Lemma flo_thresholds_keep {A B : Type} (proj : A -> B) (get : A -> Q)
    (set : Q -> A -> A) (df : list A) :
  (forall v r, proj (set v r) = proj r) ->
  map proj (FloClv.replace_with_thresholds get set df) = map proj df.
Proof.
  intros Hset. unfold FloClv.replace_with_thresholds.
  destruct (FloClv.outlier_thresholds (map get df)) as [low up].
  rewrite loc_set_keeps by (intros r; apply Hset).
  apply loc_set_keeps. intros r. apply Hset.
Qed.

(** The thresholds of [clv_prediction.py] touch [Quantity] and [Price]
    only. *)
Lemma data_preparation_keeps {B : Type} (proj : OnlineRetail.row -> B)
    (df : list OnlineRetail.row) :
  (forall v r, proj (OnlineRetail.set_Quantity v r) = proj r) ->
  (forall v r, proj (OnlineRetail.set_Price v r) = proj r) ->
  map proj (ClvPrediction.data_preparation df)
  = map proj (ClvPrediction.valid_rows df).
Proof.
  intros Hq Hp. unfold ClvPrediction.data_preparation.
  rewrite (clv_thresholds_keep proj _ _ _ Hp).
  rewrite (clv_thresholds_keep proj _ _ _ Hq).
  reflexivity.
Qed.

Lemma valid_rows_incl (df : list OnlineRetail.row) (r : OnlineRetail.row) :
  In r (ClvPrediction.valid_rows df) -> In r df.
Proof.
  unfold ClvPrediction.valid_rows, OnlineRetail.drop_cancellations,
    OnlineRetail.dropna.
  intros H. repeat (apply filter_In in H; destruct H as [H _]). exact H.
Qed.

(** The thresholds of [flo_clv.py] leave the two dates alone. *)
Lemma clip_columns_dates (df : list Flo.row) :
  map (fun r => (Flo.first_order_date r, Flo.last_order_date r))
    (FloClv.clip_columns df)
  = map (fun r => (Flo.first_order_date r, Flo.last_order_date r)) df.
Proof.
  unfold FloClv.clip_columns.
  repeat (rewrite flo_thresholds_keep by reflexivity). reflexivity.
Qed.

Lemma weeks_monotone (a b : Z) :
  (a <= b)%Z -> inject_Z a / 7 <= inject_Z b / 7.
Proof.
  intros H. unfold Qle, Qdiv, Qmult, Qinv, inject_Z. simpl. lia.
Qed.

Lemma days_span_le (today first last : Z) :
  (last <= today)%Z -> (days last first <= days today first)%Z.
Proof. apply days_monotone. Qed.

(** Every record of the aggregation spans less than its age. *)
Lemma aggregate_span_le_age (today : Z) (df : list OnlineRetail.row)
    (a : ClvPrediction.agg_row) :
  (forall r, In r df -> (OnlineRetail.InvoiceDate r <= today)%Z) ->
  In a (ClvPrediction.aggregate today df) ->
  (ClvPrediction.agg_recency a <= ClvPrediction.agg_T a)%Z.
Proof.
  intros Hdates Hin. unfold ClvPrediction.aggregate in Hin.
  apply in_map_iff in Hin. destruct Hin as [[k g] [<- Hg]]. simpl.
  apply groupby_In in Hg. destruct Hg as [Hg Hne].
  apply days_span_le.
  destruct (series_max_spec (map OnlineRetail.InvoiceDate g)) as [Hmax _].
  { destruct g; [congruence | discriminate]. }
  apply in_map_iff in Hmax. destruct Hmax as [r [<- Hr]].
  apply Hdates. rewrite Hg in Hr. unfold rows_of in Hr.
  apply filter_In in Hr. tauto.
Qed.

(** C6: when no purchase is later than the analysis date, every record
    handed to the estimators has [T] at least [recency]: in
    [clv_prediction.py], in the script body of [flo_clv.py] and in its
    [create_clv_df]. *)
Theorem clv_T_at_least_recency (today : Z) (df : list OnlineRetail.row)
    (customers : list Flo.row) :
  (forall r, In r df -> (OnlineRetail.InvoiceDate r <= today)%Z) ->
  (forall r, In r customers -> (Flo.last_order_date r <= today)%Z) ->
  (forall rec, In rec (ClvPrediction.clv_df_at today df) ->
     ClvPrediction.recency rec <= ClvPrediction.T rec)
  /\ (forall rec, In rec (FloClv.script_clv_df_at today customers) ->
        FloClv.recency_clv_weekly rec <= FloClv.T_weekly rec)
  /\ (forall rec, In rec (FloClv.create_clv_df_at today customers) ->
        FloClv.recency_clv_weekly rec <= FloClv.T_weekly rec).
Proof.
  intros Hdf Hflo.
  assert (Hparams : forall l rec,
    (forall r, In r l -> (Flo.last_order_date r <= today)%Z) ->
    In rec (FloClv.clv_parameters today l) ->
    FloClv.recency_clv_weekly rec <= FloClv.T_weekly rec).
  { intros l rec Hl Hin. unfold FloClv.clv_parameters in Hin.
    apply in_map_iff in Hin. destruct Hin as [r [<- Hr]]. simpl.
    apply weeks_monotone, days_span_le, Hl, Hr. }
  assert (Hclip : forall r, In r (FloClv.clip_columns customers) ->
    (Flo.last_order_date r <= today)%Z).
  { intros r Hr.
    apply (in_map (fun r => (Flo.first_order_date r, Flo.last_order_date r)))
      in Hr.
    rewrite clip_columns_dates in Hr. apply in_map_iff in Hr.
    destruct Hr as [r0 [Heq Hr0]]. injection Heq as _ Hlast.
    rewrite <- Hlast. apply Hflo, Hr0. }
  repeat split.
  - intros rec Hin.
    unfold ClvPrediction.clv_df_at, ClvPrediction.clv_df_of_rows in Hin.
    apply in_map_iff in Hin. destruct Hin as [a [<- Ha]]. simpl.
    unfold ClvPrediction.repeat_customers in Ha.
    apply filter_In in Ha. destruct Ha as [Ha _].
    apply in_map_iff in Ha. destruct Ha as [a0 [<- Ha0]]. simpl.
    apply weeks_monotone.
    apply (aggregate_span_le_age today (ClvPrediction.data_preparation df));
      [| exact Ha0].
    intros r Hr. apply (in_map OnlineRetail.InvoiceDate) in Hr.
    rewrite data_preparation_keeps in Hr by reflexivity.
    apply in_map_iff in Hr. destruct Hr as [r0 [<- Hr0]].
    apply Hdf, valid_rows_incl, Hr0.
  - intros rec Hin. unfold FloClv.script_clv_df_at in Hin.
    apply (Hparams _ _ Hclip Hin).
  - intros rec Hin. unfold FloClv.create_clv_df_at in Hin.
    apply filter_In in Hin. destruct Hin as [Hin _].
    refine (Hparams _ _ _ Hin).
    intros r Hr. unfold FloClv.exclusion_filter in Hr.
    apply filter_In in Hr. apply Hclip. tauto.
Qed.
(** * Generation-orchestration core of the assistant: a shallow embedding

    The development follows the Python sources

      - [modules/ai/ai_manager.py]            (class [AIManager])
      - [modules/ai/local_llm.py], [cloud_llm.py]  (the two backends)
      - [modules/learning/memory.py]          (class [Memory])
      - [modules/learning/learning_manager.py] (class [LearningManager])
      - [modules/vector_db/rag_manager.py]    (class [RAGManager])

    Python [str] is modelled by [string] (characters are the code points
    below 256), Python [int] by [Z], Python [float] by the IEEE-754
    binary64 numbers of [SpecFloat] (round to nearest even, the arithmetic
    CPython uses), a [dict] used as a map by [gmap], a [list] by [list].
    Calls that leave the process (HTTP requests to the model servers, the
    file system, the clock, the process environment) are parameters of the
    functions that make them. *)

From Stdlib Require Import ZArith Ascii String List Bool Lia.
From Stdlib Require Import Floats.SpecFloat.
From stdpp Require Import base option list gmap strings.

Local Open Scope string_scope.
Local Open Scope Z_scope.

(** ** Python values *)

Module Py.

(** *** Exceptions and results *)

Inductive exn : Type :=
| ValueError
| OverflowError
| AttributeError.

(** What a call does: it returns a value or raises. *)
Inductive result (A : Type) : Type :=
| Returned (a : A)
| Raised (e : exn).
Arguments Returned {A} a.
Arguments Raised {A} e.

Definition raises {A : Type} (r : result A) : Prop :=
  exists e, r = Raised e.

(** *** float: IEEE-754 binary64 *)

Definition prec : Z := 53.
Definition emax : Z := 1024.

Definition float : Type := spec_float.

(** [float(n)] for an [int]: correctly rounded; CPython raises
    [OverflowError] when the integer is too large. *)
Definition float_of_int (n : Z) : result float :=
  match binary_normalize prec emax n 0 false with
  | S754_infinity _ => Raised OverflowError
  | f => Returned f
  end.

(** A literal whose value is a small integer, such as [5.0] or [1.0]. *)
Definition float_lit (n : Z) : float := binary_normalize prec emax n 0 false.

(** A decimal literal [n/d] with [n] and [d] exactly representable, such
    as [0.5] or [0.1]: the nearest binary64. *)
Definition float_dec (n d : Z) : float :=
  SFdiv prec emax (float_lit n) (float_lit d).

Definition fadd : float -> float -> float := SFadd prec emax.
Definition fsub : float -> float -> float := SFsub prec emax.
Definition fmul : float -> float -> float := SFmul prec emax.
Definition fdiv : float -> float -> float := SFdiv prec emax.

(** [x == y], [x < y], [x >= y] on floats. *)
Definition feq (x y : float) : bool := SFeqb x y.
Definition flt (x y : float) : bool := SFltb x y.
Definition fge (x y : float) : bool := SFleb y x.

(** The builtin [min(a, b)]: [b] replaces [a] only when [b < a]. *)
Definition fmin (a b : float) : float := if flt b a then b else a.
(** After a loop that returned, every file of the loop is on disk. *)
Lemma rat_fetch_loop_ok doi folder files : forall w paths w1,
  for_collect files (rat_fetch_file doi folder) w = (Ok paths, w1) ->
  paths = map (Py.path_join folder) files /\
  (forall q, FS.exists_ (w_fs w) q = true -> FS.exists_ (w_fs w1) q = true) /\
  (forall fname, fname ∈ files -> FS.exists_ (w_fs w1) (Py.path_join folder fname) = true).
Proof.
  induction files as [|x files IH]; intros w paths w1 H.
  - inversion H; subst. repeat split; [done|]. intros fname Hin. by apply elem_of_nil in Hin.
  - rewrite for_collect_cons in H.
    apply bind_ok_inv in H as (p & w2 & Hx & H).
    apply bind_ok_inv in H as (ps & w3 & Hl & H). inversion H; subst paths w3. clear H.
    destruct (rat_fetch_file_ok _ _ _ _ _ _ Hx) as [-> Hp].
    destruct (IH _ _ _ Hl) as (-> & Hkeep & Hall).
    split; [reflexivity|]. split.
    + intros q Hq. apply Hkeep. eapply rat_fetch_file_keeps_exists; eauto.
    + intros fname Hin. apply elem_of_cons in Hin as [->|Hin]; [by apply Hkeep | by apply Hall].
Qed.

(** X4.  The Grouped Fetcher stops at the first file it cannot fetch.
    When the group was selected and the folder created, a raised exception
    comes from one file [x] of the selected groups: the files before [x]
    are on disk; when the turn of [x] came it was not on disk, one GET was
    made for it, and nothing was done after that GET: the files after [x]
    are not asked for.  The exception is a [ConnectionError] naming [x]
    when the request failed, and else the failure to write the file. *)
Theorem rat_fetch_stops_at_first_failure registry dataset folder doi w groups f e w' :
  groups_to_download registry (rat_default dataset) w = (Ok groups, w) ->
  FS.makedirs true folder (w_fs w) = Ok f ->
  rat_fetch false registry dataset folder doi w = (Raise e, w') ->
  exists pre x post w1,
    List.concat (map (group_files registry) groups) = (pre ++ x :: post)%list /\
    (forall fname, fname ∈ pre ->
       FS.exists_ (w_fs w') (Py.path_join folder fname) = true) /\
    FS.exists_ (w_fs w1) (Py.path_join folder x) = false /\
    w_fs w' = w_fs w1 /\
    w_trace w' = (w_trace w1 ++ [EGet (zenodo_url (rat_doi doi) x)])%list /\
    match checked_get (zenodo_url (rat_doi doi) x) w1 with
    | (Raise e0, _) =>
        e = Exn ConnectionError
              ("Failed to fetch " +:+ x +:+ " from Zenodo: " +:+ exn_msg e0)
    | (Ok response, _) =>
        FS.write_file (Py.path_join folder x) (resp_content response) (w_fs w1) = Raise e
    | (OutOfFuel, _) => False
    end.
Proof.
  intros Hg Hmk Hrun. rewrite rat_fetch_flat, Hg, Hmk in Hrun.
  apply for_collect_raise_inv in Hrun as (pre & x & post & ys & w1 & Hsplit & Hpre & Hx).
  exists pre, x, post, w1. split; [exact Hsplit|].
  destruct (rat_fetch_loop_ok _ _ _ _ _ _ Hpre) as (_ & _ & Hall).
  rewrite rat_fetch_file_run in Hx. cbn zeta in Hx.
  destruct (FS.exists_ (w_fs w1) (Py.path_join folder x)) eqn:Ex; [discriminate|].
  pose proof (checked_get_trace (zenodo_url (rat_doi doi) x) w1) as Htr.
  pose proof (checked_get_fs (zenodo_url (rat_doi doi) x) w1) as Hfs.
  destruct (checked_get (zenodo_url (rat_doi doi) x) w1) as [[resp|e1|] w2] eqn:Eget;
    cbn [snd] in Htr, Hfs; [| |discriminate].
  - destruct (FS.write_file _ _ (w_fs w2)) as [f'|e2|] eqn:Ew; [discriminate| |discriminate].
    inversion Hx; subst e2 w2. clear Hx. rewrite Hfs in Ew.
    repeat split; [|done..]. intros fname Hin. rewrite Hfs. by apply Hall.
  - inversion Hx; subst e w2. clear Hx.
    repeat split; [|done..]. intros fname Hin. rewrite Hfs. by apply Hall.
Qed.

Lemma rat_fetch_stops_at_first_failure_witness :
  fst (rat_fetch false sample_registry (Some "all") "dl" None flaky)
  = Raise (Exn ConnectionError "Failed to fetch S02.zip from Zenodo: HTTP error for url: https://zenodo.org/records/10675642/files/S02.zip") /\
  requests (snd (rat_fetch false sample_registry (Some "all") "dl" None flaky))
  = [ "https://zenodo.org/records/10675642/files/S01.zip";
      "https://zenodo.org/records/10675642/files/S02.zip" ] /\
  exists pre x post w1,
    List.concat (map (group_files sample_registry) ["bosentan_highdose"; "relaxivity"])
    = (pre ++ x :: post)%list /\
    (forall fname, fname ∈ pre ->
       FS.exists_ (w_fs (snd (rat_fetch false sample_registry (Some "all") "dl" None flaky)))
         (Py.path_join "dl" fname) = true) /\
    FS.exists_ (w_fs w1) (Py.path_join "dl" x) = false /\
    w_fs (snd (rat_fetch false sample_registry (Some "all") "dl" None flaky)) = w_fs w1 /\
    w_trace (snd (rat_fetch false sample_registry (Some "all") "dl" None flaky))
    = (w_trace w1 ++ [EGet (zenodo_url (rat_doi None) x)])%list /\
    match checked_get (zenodo_url (rat_doi None) x) w1 with
    | (Raise e0, _) =>
        Exn ConnectionError "Failed to fetch S02.zip from Zenodo: HTTP error for url: https://zenodo.org/records/10675642/files/S02.zip"
        = Exn ConnectionError
            ("Failed to fetch " +:+ x +:+ " from Zenodo: " +:+ exn_msg e0)
    | (Ok response, _) =>
        FS.write_file (Py.path_join "dl" x) (resp_content response) (w_fs w1)
        = Raise (Exn ConnectionError "Failed to fetch S02.zip from Zenodo: HTTP error for url: https://zenodo.org/records/10675642/files/S02.zip")
    | (OutOfFuel, _) => False
    end.
Proof.
  split; [vm_compute; reflexivity|]. split; [vm_compute; reflexivity|].
  apply (rat_fetch_stops_at_first_failure sample_registry (Some "all") "dl" None flaky
           ["bosentan_highdose"; "relaxivity"] (<[ ["dl"] := FS.Dir ]> ∅));
    vm_compute; reflexivity.
Defined.

(** ** The Grouped Fetcher: running it again *)

Lemma mkdir_p_again p todo : forall fs above f fs2,
  FS.mkdir_p true p fs above todo = Ok f ->
  (forall k, f !! k = Some FS.Dir -> fs2 !! k = Some FS.Dir) ->
  FS.mkdir_p true p fs2 above todo = Ok fs2.
Proof.
  induction todo as [|s r IH]; intros fs above f fs2 H Hdirs; [reflexivity|].
  cbn [FS.mkdir_p] in *.
  assert (f !! rev (s :: above) = Some FS.Dir) as Hhere.
  { destruct (fs !! rev (s :: above)) as [[d|]|] eqn:E.
    - destruct r; discriminate.
    - destruct r as [|s' r']; [by inversion H; subst|]. eapply mkdir_p_keeps; eauto.
    - eapply mkdir_p_keeps; [exact H|]. apply lookup_insert_eq. }
  rewrite (Hdirs _ Hhere). destruct r as [|s' r']; [reflexivity|].
  destruct (fs !! rev (s :: above)) as [[d|]|] eqn:E; [discriminate| |];
    eapply IH; eauto.
Qed.

Lemma makedirs_again p fs f fs2 :
  FS.makedirs true p fs = Ok f ->
  (forall k, f !! k = Some FS.Dir -> fs2 !! k = Some FS.Dir) ->
  FS.makedirs true p fs2 = Ok fs2.
Proof.
  unfold FS.makedirs. destruct (FS.resolve p) as [[|s r]|]; [done| |discriminate].
  apply mkdir_p_again.
Qed.

Lemma rat_fetch_file_kinds_kept doi folder fname :
  respects kinds_kept (rat_fetch_file doi folder fname).
Proof.
  intros w r w' H. rewrite rat_fetch_file_run in H. cbn zeta in H.
  destruct (FS.exists_ _ _); [inversion H; apply kinds_kept_refl|].
  pose proof (checked_get_fs (zenodo_url doi fname) w) as Hfs.
  destruct (checked_get _ w) as [[resp|e|] w1]; cbn [snd] in Hfs.
  - assert (kinds_kept w w1) as H1 by (intros k; rewrite Hfs; split; eauto).
    destruct (FS.write_file _ _ (w_fs w1)) as [f|e|] eqn:Ew; inversion H; subst; try done.
    eapply kinds_kept_trans; [exact H1|]. eapply kinds_kept_write; eauto.
  - inversion H; subst. intros k; rewrite Hfs; split; eauto.
  - inversion H; subst. intros k; rewrite Hfs; split; eauto.
Qed.

Lemma respects_for_collect (R : world -> world -> Prop) {A B} (l : list A) (body : A -> M B) :
  (forall w, R w w) -> (forall w1 w2 w3, R w1 w2 -> R w2 w3 -> R w1 w3) ->
  (forall x, respects R (body x)) -> respects R (for_collect l body).
Proof.
  intros Hrefl Htrans Hbody. induction l as [|x l IH].
  - by apply respects_ret.
  - rewrite for_collect_cons. apply respects_bind; [done | apply Hbody |]. intros y.
    apply respects_bind; [done | exact IH |]. intros ys. by apply respects_ret.
Qed.

(** A loop over files that are all on disk returns their paths and does
    nothing. *)
Lemma rat_fetch_loop_present doi folder files w :
  (forall fname, fname ∈ files -> FS.exists_ (w_fs w) (Py.path_join folder fname) = true) ->
  for_collect files (rat_fetch_file doi folder) w = (Ok (map (Py.path_join folder) files), w).
Proof.
  induction files as [|x files IH]; intros Hall; [reflexivity|].
  rewrite for_collect_cons.
  erewrite bind_run; [|rewrite rat_fetch_file_run; cbn zeta; rewrite Hall by left; reflexivity].
  erewrite bind_run; [reflexivity|]. apply IH. intros fname Hin. apply Hall. by right.
Qed.

(** X5.  When the Grouped Fetcher returns, the destination folder is a
    directory and every returned path exists on disk; the paths are those
    of the files of the selected groups, in order. *)
Theorem rat_fetch_returns_existing_paths registry dataset folder doi w paths w1 :
  rat_fetch false registry dataset folder doi w = (Ok paths, w1) ->
  FS.isdir (w_fs w1) folder = true /\
  (forall p, p ∈ paths -> FS.exists_ (w_fs w1) p = true) /\
  exists groups,
    groups_to_download registry (rat_default dataset) w = (Ok groups, w) /\
    paths = map (Py.path_join folder) (List.concat (map (group_files registry) groups)).
Proof.
  intros Hrun. rewrite rat_fetch_flat in Hrun.
  destruct (groups_to_download registry (rat_default dataset) w) as [[groups|e|] w0] eqn:Eg;
    [|discriminate..].
  apply groups_to_download_known in Eg as Hk. destruct Hk as [-> _].
  destruct (FS.makedirs true folder (w_fs w)) as [f|e|] eqn:Emk; [|discriminate..].
  pose proof (respects_for_collect kinds_kept _ _ kinds_kept_refl kinds_kept_trans
                (rat_fetch_file_kinds_kept (rat_doi doi) folder) _ _ _ Hrun) as Hkept.
  destruct (rat_fetch_loop_ok _ _ _ _ _ _ Hrun) as (-> & _ & Hall).
  split; [|split].
  - eapply kinds_kept_isdir; [exact Hkept|]. cbn. eapply makedirs_isdir; eauto.
  - intros p Hp. apply list_elem_of_fmap in Hp as (fname & -> & Hin). by apply Hall.
  - by exists groups.
Qed.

» **Work request**
Every line above with the string "else" in it should be copied into the answer.

» **Problem solution**
Definition fmin (a b : float) : float := if flt b a then b else a.
    when the request failed, and else the failure to write the file. *)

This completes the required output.